- _DIRECTIONS_
When the line with "if (len =? 0)%nat" appears below, start repeating lines exactly, and keep going through the line with "async_poll_write : bytes"; add nothing outside that span.

- _SUPPLIED DATA_

(* ===== verification/AsyncIo.v ===== *)
(** * Poll-based I/O ([h12tiny-core], [io.rs])

    [crates/h12tiny-core/src/io.rs]: the adapters [FuturesIo] and [HyperIo]
    between the traits [futures_io::AsyncRead] and [hyper::rt::Read], which are
    the classes [AsyncRead] and [HyperRead].  A futures-io reader gets a slice
    and reports a count; a Hyper reader gets a cursor into a buffer with a
    capacity.  [Script] is a reader that plays any sequence of segments, errors
    and not-ready answers. *)

From Stdlib Require Import ZArith Lia String.
From Stdlib Require Import Strings.Byte.
From stdpp Require Import base option list.
From S2P Require Import Prelude Bytes Stream.

Open Scope Z_scope.

Module AsyncIo.

(** [futures_io::AsyncRead]: the reported count and the bytes of the slice
    after the call.  A faulty reader may report more than the slice holds. *)
Class AsyncRead (S : Type) :=
  async_poll_read : nat -> S -> poll (result (nat * bytes) io_error) * S.

(** [hyper::rt::ReadBuf]: the filled part of a buffer of a fixed capacity. *)
Record ReadBuf := mkReadBuf { filled : bytes; capacity : nat }.
Definition remaining (b : ReadBuf) : nat := capacity b - length (filled b).
Definition put_slice (s : bytes) (b : ReadBuf) : ReadBuf := mkReadBuf (filled b ++ s) (capacity b).

(** [hyper::rt::Read]. *)
Class HyperRead (S : Type) :=
  hyper_poll_read : ReadBuf -> S -> poll (result () io_error) * ReadBuf * S.

Record FuturesIo (S : Type) := mkFuturesIo { fio_inner : S }.
Arguments mkFuturesIo {S} _.
Arguments fio_inner {S} _.
Record HyperIo (S : Type) := mkHyperIo { hio_inner : S }.
Arguments mkHyperIo {S} _.
Arguments hio_inner {S} _.

Definition too_many := mkIoError InvalidData "futures-io AsyncRead returned more bytes than requested".

(** [impl hyper::rt::Read for FuturesIo<T>]. *)
Definition futures_io_poll_read {S} `{AsyncRead S} (buf : ReadBuf) (io : FuturesIo S)
    : poll (result () io_error) * ReadBuf * FuturesIo S :=
  if (remaining buf =? 0)%nat then (Ready (Ok ()), buf, io)
  else
    let capacity := remaining buf in
    let '(r, inner) := async_poll_read capacity (fio_inner io) in
    let io := mkFuturesIo inner in
    match r with
    | Ready (Ok (n, dst)) =>
        if (capacity <? n)%nat then (Ready (Err too_many), buf, io)
        else (Ready (Ok ()), put_slice (take n dst) buf, io)
    | Ready (Err error) => (Ready (Err error), buf, io)
    | Pending => (Pending, buf, io)
    end.
#[export] Instance futures_io_read {S} `{AsyncRead S} : HyperRead (FuturesIo S) :=
  futures_io_poll_read.

(** [impl futures_io::AsyncRead for HyperIo<T>]; the bytes of the slice beyond
    the filled part are not touched. *)
Definition hyper_io_poll_read {S} `{HyperRead S} (len : nat) (io : HyperIo S)
    : poll (result (nat * bytes) io_error) * HyperIo S :=
  if (len =? 0)%nat then (Ready (Ok (O, [])), io)
  else
    let '(r, buf, inner) := hyper_poll_read (mkReadBuf [] len) (hio_inner io) in
    (match r with
     | Ready (Ok _) => Ready (Ok (length (filled buf), filled buf))
     | Ready (Err error) => Ready (Err error)
     | Pending => Pending
     end, mkHyperIo inner).
#[export] Instance hyper_io_read {S} `{HyperRead S} : AsyncRead (HyperIo S) := hyper_io_poll_read.

(** ** The write halves *)

(** [futures_io::AsyncWrite]. *)
Class AsyncWrite (S : Type) := {
  async_poll_write : bytes -> S -> poll (result nat io_error) * S;
  async_poll_write_vectored : list bytes -> S -> poll (result nat io_error) * S;
  async_poll_flush : S -> poll (result () io_error) * S;
  async_poll_close : S -> poll (result () io_error) * S
}.

(** [hyper::rt::Write]. *)
Class HyperWrite (S : Type) := {
  hyper_poll_write : bytes -> S -> poll (result nat io_error) * S;
  hyper_poll_write_vectored : list bytes -> S -> poll (result nat io_error) * S;
  hyper_poll_flush : S -> poll (result () io_error) * S;
  hyper_poll_shutdown : S -> poll (result () io_error) * S;
  hyper_is_write_vectored : S -> bool
}.

(** Running an operation on the wrapped stream. *)
Definition through {S W R} (unwrap : W -> S) (wrap : S -> W) (op : S -> R * S) (w : W) : R * W :=
  let '(r, s) := op (unwrap w) in (r, wrap s).

(** [impl hyper::rt::Write for FuturesIo<T>]: shutdown is [poll_close], and
    every stream is reported as vectored. *)
#[export] Instance futures_io_write {S} `{AsyncWrite S} : HyperWrite (FuturesIo S) := {|
  hyper_poll_write buf := through fio_inner mkFuturesIo (async_poll_write buf);
  hyper_poll_write_vectored bufs := through fio_inner mkFuturesIo (async_poll_write_vectored bufs);
  hyper_poll_flush := through fio_inner mkFuturesIo async_poll_flush;
  hyper_poll_shutdown := through fio_inner mkFuturesIo async_poll_close;
  hyper_is_write_vectored _ := true
|}.

(** [impl futures_io::AsyncWrite for HyperIo<T>]. *)
#[export] Instance hyper_io_write {S} `{HyperWrite S} : AsyncWrite (HyperIo S) := {|
  async_poll_write buf := through hio_inner mkHyperIo (hyper_poll_write buf);
  async_poll_write_vectored bufs := through hio_inner mkHyperIo (hyper_poll_write_vectored bufs);
  async_poll_flush := through hio_inner mkHyperIo hyper_poll_flush;
  async_poll_close := through hio_inner mkHyperIo hyper_poll_shutdown
|}.

(** ** Scripted readers *)
Inductive rx_async :=
| APending
| AData (b : bytes)
| AErr (e : io_error).

Definition Script : Type := list rx_async.

(** At most [n] bytes of the next segment; end of file after the last one. *)
Definition script_read (n : nat) (s : Script) : poll (result bytes io_error) * Script :=
  match s with
  | [] => (Ready (Ok []), [])
  | APending :: rest => (Pending, rest)
  | AErr e :: rest => (Ready (Err e), rest)
  | AData b :: rest =>
      (Ready (Ok (take n b)), match drop n b with [] => rest | b' => AData b' :: rest end)
  end.

#[export] Instance script_async : AsyncRead Script := fun n s =>
  let '(r, s') := script_read n s in
  (match r with
   | Ready (Ok b) => Ready (Ok (length b, b))
   | Ready (Err e) => Ready (Err e)
   | Pending => Pending
   end, s').

#[export] Instance script_hyper : HyperRead Script := fun buf s =>
  let '(r, s') := script_read (remaining buf) s in
  match r with
  | Ready (Ok b) => (Ready (Ok ()), put_slice b buf, s')
  | Ready (Err e) => (Ready (Err e), buf, s')
  | Pending => (Pending, buf, s')
  end.

(** A script without errors and without empty segments, and its bytes. *)
Definition event_ok (e : rx_async) : Prop :=
  match e with AErr _ | AData [] => False | _ => True end.
Definition script_ok (s : Script) : Prop := Forall event_ok s.
Definition event_bytes (e : rx_async) : bytes := match e with AData b => b | _ => [] end.
Definition script_bytes (s : Script) : bytes := concat (map event_bytes s).
Definition pendings (s : Script) : nat :=
  length (List.filter (fun e => match e with APending => true | _ => false end) s).

(** One read of a well-behaved script. *)
Lemma script_read_ok n s :
  (0 < n)%nat -> script_ok s ->
  exists r s', script_read n s = (r, s') /\ script_ok s' /\
    match r with
    | Pending => script_bytes s' = script_bytes s /\ S (pendings s') = pendings s
    | Ready (Ok b) => script_bytes s = b ++ script_bytes s' /\ (length b <= n)%nat /\
        pendings s' = pendings s /\ (b = [] -> script_bytes s = [])
    | Ready (Err _) => False
    end.
Proof.
  intros Hn Hs. destruct Hs as [|[|b|e] s He Hs]; simpl.
  - exists (Ready (Ok [])), []. split_and!; try done; [constructor | simpl; lia].
  - exists Pending, s. done.
  - eexists _, _. split; [done|]. split.
    + destruct (drop n b) eqn:E; [done|]. by constructor.
    + split_and!.
      * unfold script_bytes. simpl. destruct (drop n b) eqn:E; simpl;
          rewrite <- (take_drop n b) at 1; rewrite E, ?app_nil_r, <- ?app_assoc; done.
      * rewrite length_take. lia.
      * by destruct (drop n b).
      * intros E. destruct b; [done|]. by apply take_nonempty in E.
  - done.
Qed.

(** ** Properties *)

(** A reader that keeps its contract: it never reports more than it was given
    room for, and the slice holds what it reports. *)
Class AsyncReadLaws (S : Type) `{AsyncRead S} := {
  async_count n s r s' : async_poll_read n s = (Ready (Ok r), s') ->
    (fst r <= n)%nat /\ (fst r <= length (snd r))%nat
}.

#[export] Instance script_async_laws : AsyncReadLaws Script.
Proof.
  split. intros n s r s'. unfold async_poll_read, script_async, script_read.
  destruct s as [|[|b|e] s]; intros [= <- <-]; simpl; rewrite ?length_take; lia.
Qed.

(** Whatever the wrapped reader does, the adapter stays inside the buffer: a
    poll appends at most the free space to the filled part and keeps what was
    there; a not-ready answer or an error appends nothing; a reader that
    claims more bytes than it was offered is reported as [InvalidData]; and a
    full buffer does not reach the reader at all. *)
Theorem futures_io_stays_in_bounds {S} `{AsyncRead S} (buf : ReadBuf) (io : FuturesIo S) :
  (length (filled buf) <= capacity buf)%nat ->
  exists r s io', hyper_poll_read buf io = (r, put_slice s buf, io') /\
    (length (filled buf) + length s <= capacity buf)%nat /\
    (r <> Ready (Ok ()) -> s = []) /\
    (remaining buf = O -> io' = io) /\
    (forall n dst inner, remaining buf <> O ->
       async_poll_read (remaining buf) (fio_inner io) = (Ready (Ok (n, dst)), inner) ->
       if (remaining buf <? n)%nat then r = Ready (Err too_many)
       else r = Ready (Ok ()) /\ s = take n dst).
Proof.
  intros Hb. unfold hyper_poll_read, futures_io_read, futures_io_poll_read.
  assert (forall b, put_slice [] b = b) as Hnil by (intros [f c]; unfold put_slice; simpl; by rewrite app_nil_r).
  destruct (remaining buf =? 0)%nat eqn:E0.
  { apply Nat.eqb_eq in E0. exists (Ready (Ok ())), [], io. rewrite Hnil. split_and!; try done; try (simpl; lia);
      intros; exfalso; lia. }
  apply Nat.eqb_neq in E0.
  destruct (async_poll_read (remaining buf) (fio_inner io)) as [[|[[n dst]|e]] inner].
  - exists Pending, [], (mkFuturesIo inner). rewrite Hnil. split_and!; try done; try (simpl; lia).
  - destruct (remaining buf <? n)%nat eqn:En.
    + exists (Ready (Err too_many)), [], (mkFuturesIo inner). rewrite Hnil.
      split_and!; try done; try (simpl; lia); intros n' dst' inner' _ [= <- <- <-]; by rewrite En.
    + exists (Ready (Ok ())), (take n dst), (mkFuturesIo inner). split_and!; try done.
      * apply Nat.ltb_ge in En. rewrite length_take. unfold remaining in *. lia.
      * intros n' dst' inner' _ [= <- <- <-]. by rewrite En.
  - exists (Ready (Err e)), [], (mkFuturesIo inner). rewrite Hnil. split_and!; try done; try (simpl; lia).
Qed.

(** C38. Wrapping a well-behaved futures-io reader for Hyper and back again gives
    the reader one started with, reads of no bytes apart. *)
Theorem hyper_io_futures_io {S} `{AsyncReadLaws S} (n : nat) (s : S) :
  (0 < n)%nat ->
  match async_poll_read n s, async_poll_read n (mkHyperIo (mkFuturesIo s)) with
  | (Ready (Ok (k, dst)), s1), (Ready (Ok (k', dst')), s2) =>
      k' = k /\ dst' = take k dst /\ s2 = mkHyperIo (mkFuturesIo s1)
  | (Ready (Err e), s1), (Ready (Err e'), s2) => e' = e /\ s2 = mkHyperIo (mkFuturesIo s1)
  | (Pending, s1), (Pending, s2) => s2 = mkHyperIo (mkFuturesIo s1)
  | _, _ => False
  end.
Proof.
  intros Hn. change (async_poll_read n (mkHyperIo (mkFuturesIo s)))
    with (hyper_io_poll_read n (mkHyperIo (mkFuturesIo s))). unfold hyper_io_poll_read.
  destruct (n =? 0)%nat eqn:E; [apply Nat.eqb_eq in E; lia|].
  unfold hyper_poll_read, futures_io_read, futures_io_poll_read, remaining. simpl.
  rewrite Nat.sub_0_r, E.
  destruct (async_poll_read n s) as [[|[[k dst]|e]] s1] eqn:Er; try done.
  destruct (async_count _ _ _ _ Er) as [Hk Hd]. simpl in *.
  destruct (n <? k)%nat eqn:Ek; [apply Nat.ltb_lt in Ek; lia|].
  unfold put_slice. cbn [filled app]. rewrite length_take. split; [lia | done].
Qed.

Lemma futures_io_stays_in_bounds_witness :
  exists r s io', hyper_poll_read (mkReadBuf (bs "ab") 4) (mkFuturesIo [AData (bs "cdef")] : FuturesIo Script)
      = (r, put_slice s (mkReadBuf (bs "ab") 4), io') /\ (2 + length s <= 4)%nat.
Proof.
  destruct (futures_io_stays_in_bounds (mkReadBuf (bs "ab") 4) (mkFuturesIo [AData (bs "cdef")] : FuturesIo Script))
    as (r & s & io' & E & Hl & _); [simpl; lia|]. by exists r, s, io'.
Defined.

Lemma hyper_io_futures_io_witness :
  snd (async_poll_read 2 (mkHyperIo (mkFuturesIo ([AData (bs "cdef")] : Script))))
    = mkHyperIo (mkFuturesIo [AData (bs "ef")]).
Proof.
  pose proof (hyper_io_futures_io 2 ([AData (bs "cdef")] : Script) ltac:(lia)) as H.
  apply H.
Defined.

End AsyncIo.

- _RESPONSE TO THIS EXERCISE_
  if (len =? 0)%nat then (Ready (Ok (O, [])), io)
  else
    let '(r, buf, inner) := hyper_poll_read (mkReadBuf [] len) (hio_inner io) in
    (match r with
     | Ready (Ok _) => Ready (Ok (length (filled buf), filled buf))
     | Ready (Err error) => Ready (Err error)
     | Pending => Pending
     end, mkHyperIo inner).
#[export] Instance hyper_io_read {S} `{HyperRead S} : AsyncRead (HyperIo S) := hyper_io_poll_read.

(** ** The write halves *)

(** [futures_io::AsyncWrite]. *)
Class AsyncWrite (S : Type) := {
  async_poll_write : bytes -> S -> poll (result nat io_error) * S;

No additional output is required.